What you will do |
Print nothing except the lines of the listing below from the line with "(** ** Policy" to the line with "the multiplexer knows", each exactly as written, both ends included.

The data |
*****

Lemma CleanupHandler_spec_witness :
  ctx_blocked (cleaned_request Sample.proxy Sample.spoofed Sample.request)
    = Some {["X-Restrego-User" := VStr "root"]}
  ∧ header (cleaned_world Sample.proxy (Sample.world Sample.spoofed Sample.allow))
      !! "X-RESTREGO-USER" = None.
Proof.
  split; [vm_compute; reflexivity|].
  exact (proj1 (proj2 (CleanupHandler_spec Sample.proxy (λ _ _, mret tt) ServerWriter
    Sample.request (Sample.world Sample.spoofed Sample.allow)
    Sample.spoofed_server_header)) "X-RESTREGO-USER" eq_refl).
Defined.

(** ** Policy headers and the order of a range over a map *)

Definition policy_key (e : string * value) : string := CanonicalHeaderKey (header_name e.1).

Lemma set_policy_header_comm e1 e2 h :
  policy_key e1 ≠ policy_key e2 →
  set_policy_header e1 (set_policy_header e2 h)
  = set_policy_header e2 (set_policy_header e1 h).
Proof.
  unfold policy_key, set_policy_header, Header_Set. intros Hne.
  repeat case_match; try done. by rewrite insert_insert_ne.
Qed.

(** The headers [ServeHTTP] adds do not depend on the order in which Go
    ranges over the policy's result, provided no two of its keys name the same
    header after the underscore replacement and canonicalisation. *)
Theorem policy_headers_order m m' h :
  NoDup (map policy_key m) → m ≡ₚ m' →
  foldl (λ h e, set_policy_header e h) h m = foldl (λ h e, set_policy_header e h) h m'.
Proof.
  intros Hnd Hp. revert h Hnd.
  induction Hp as [|e m m' Hp IH|e1 e2 m|m1 m2 m3 Hp1 IH1 Hp2 IH2]; intros h Hnd;
    simpl in *; [done|..].
  - apply NoDup_cons in Hnd as [_ Hnd]. by apply IH.
  - apply NoDup_cons in Hnd as [Hni _]. rewrite set_policy_header_comm; [done|].
    set_solver.
  - rewrite IH1 by done. apply IH2. by rewrite <- Hp1.
Qed.

Lemma policy_headers_order_witness :
  foldl (λ h e, set_policy_header e h) ∅ [("allow", VBool true); ("user_id", VNum "7")]
  = foldl (λ h e, set_policy_header e h) ∅ [("user_id", VNum "7"); ("allow", VBool true)].
Proof.
  apply policy_headers_order.
  - apply (bool_decide_eq_true_1
      (NoDup (map policy_key [("allow", VBool true); ("user_id", VNum "7")]))).
    vm_compute. reflexivity.
  - apply Permutation_swap.
Defined.
(* ===== verification/GoQuery.v ===== *)
(** * net/url queries and net/http's ServeMux, as the test servers use them

    [ParseQuery] follows net/url's [parseQuery] (an invalid pair is skipped);
    the multiplexer knows patterns that are plain paths, without a method, a
    host, wildcards or a trailing slash. *)

From S2P Require Import Prelude GoStrings GoHttp GoUrl.

(** ** Queries *)

(** [QueryUnescape]: like [unescape], with plus for a space. *)
Fixpoint plus_to_space (s : string) : string :=
  match s with
  | EmptyString => EmptyString
  | String c r => String (if Ascii.eqb c "+" then " "%char else c) (plus_to_space r)
  end.

Definition QueryUnescape (s : string) : option string := unescape (plus_to_space s).

Definition query_pair (s : string) : option (string * string) :=
  if byte_in ";" s || String.eqb s "" then None
  else
    let '(k, v) := cut "=" s in
    k ← QueryUnescape k; v ← QueryUnescape v; Some (k, v).

(** The pairs in the order they are written; [Get] is the first of its key. *)
Definition ParseQuery (raw : string) : list (string * string) :=
  if String.eqb raw "" then [] else omap query_pair (Split raw "&").

Definition Query_Get (q : list (string * string)) (key : string) : string :=
  default "" (snd <$> List.find (λ e, String.eqb e.1 key) q).

(** ** ServeMux *)

(** [cleanPath]: rooted and cleaned, a trailing slash kept. *)
Definition cleanPath (p : string) : string :=
  if String.eqb p "" then "/"
  else
    let p := if HasPrefix p "/" then p else "/" +:+ p in
    let np := Clean p in
    if HasPrefix (String.rev p) "/" && negb (String.eqb np "/") then np +:+ "/" else np.

(** A pattern that is a plain path: its bytes mean themselves. *)
Definition pattern_byte (c : ascii) : bool :=
  token_byte c || Ascii.eqb c "/".

Definition plain_pattern (p : string) : bool :=
  all_bytes pattern_byte p && HasPrefix p "/" && String.eqb (cleanPath p) p
  && negb (HasPrefix (String.rev p) "/").

Example query_examples :
  Query_Get (ParseQuery "a=1&size=%31%30+x&size=2") "size" = "10 x"
  ∧ Query_Get (ParseQuery "size=%zz&cl") "size" = ""
  ∧ ParseQuery "x;size=2&&y" = [("y", "")]
  ∧ cleanPath "/e2e//x/../y/" = "/e2e/y/" ∧ plain_pattern "/e2e/jwt-allow" = true.
Proof. vm_compute. repeat split. Qed.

*****

Result of the exercise |
(** ** Policy headers and the order of a range over a map *)

Definition policy_key (e : string * value) : string := CanonicalHeaderKey (header_name e.1).

Lemma set_policy_header_comm e1 e2 h :
  policy_key e1 ≠ policy_key e2 →
  set_policy_header e1 (set_policy_header e2 h)
  = set_policy_header e2 (set_policy_header e1 h).
Proof.
  unfold policy_key, set_policy_header, Header_Set. intros Hne.
  repeat case_match; try done. by rewrite insert_insert_ne.
Qed.

(** The headers [ServeHTTP] adds do not depend on the order in which Go
    ranges over the policy's result, provided no two of its keys name the same
    header after the underscore replacement and canonicalisation. *)
Theorem policy_headers_order m m' h :
  NoDup (map policy_key m) → m ≡ₚ m' →
  foldl (λ h e, set_policy_header e h) h m = foldl (λ h e, set_policy_header e h) h m'.
Proof.
  intros Hnd Hp. revert h Hnd.
  induction Hp as [|e m m' Hp IH|e1 e2 m|m1 m2 m3 Hp1 IH1 Hp2 IH2]; intros h Hnd;
    simpl in *; [done|..].
  - apply NoDup_cons in Hnd as [_ Hnd]. by apply IH.
  - apply NoDup_cons in Hnd as [Hni _]. rewrite set_policy_header_comm; [done|].
    set_solver.
  - rewrite IH1 by done. apply IH2. by rewrite <- Hp1.
Qed.

Lemma policy_headers_order_witness :
  foldl (λ h e, set_policy_header e h) ∅ [("allow", VBool true); ("user_id", VNum "7")]
  = foldl (λ h e, set_policy_header e h) ∅ [("user_id", VNum "7"); ("allow", VBool true)].
Proof.
  apply policy_headers_order.
  - apply (bool_decide_eq_true_1
      (NoDup (map policy_key [("allow", VBool true); ("user_id", VNum "7")]))).
    vm_compute. reflexivity.
  - apply Permutation_swap.
Defined.
(* ===== verification/GoQuery.v ===== *)
(** * net/url queries and net/http's ServeMux, as the test servers use them

    [ParseQuery] follows net/url's [parseQuery] (an invalid pair is skipped);
    the multiplexer knows patterns that are plain paths, without a method, a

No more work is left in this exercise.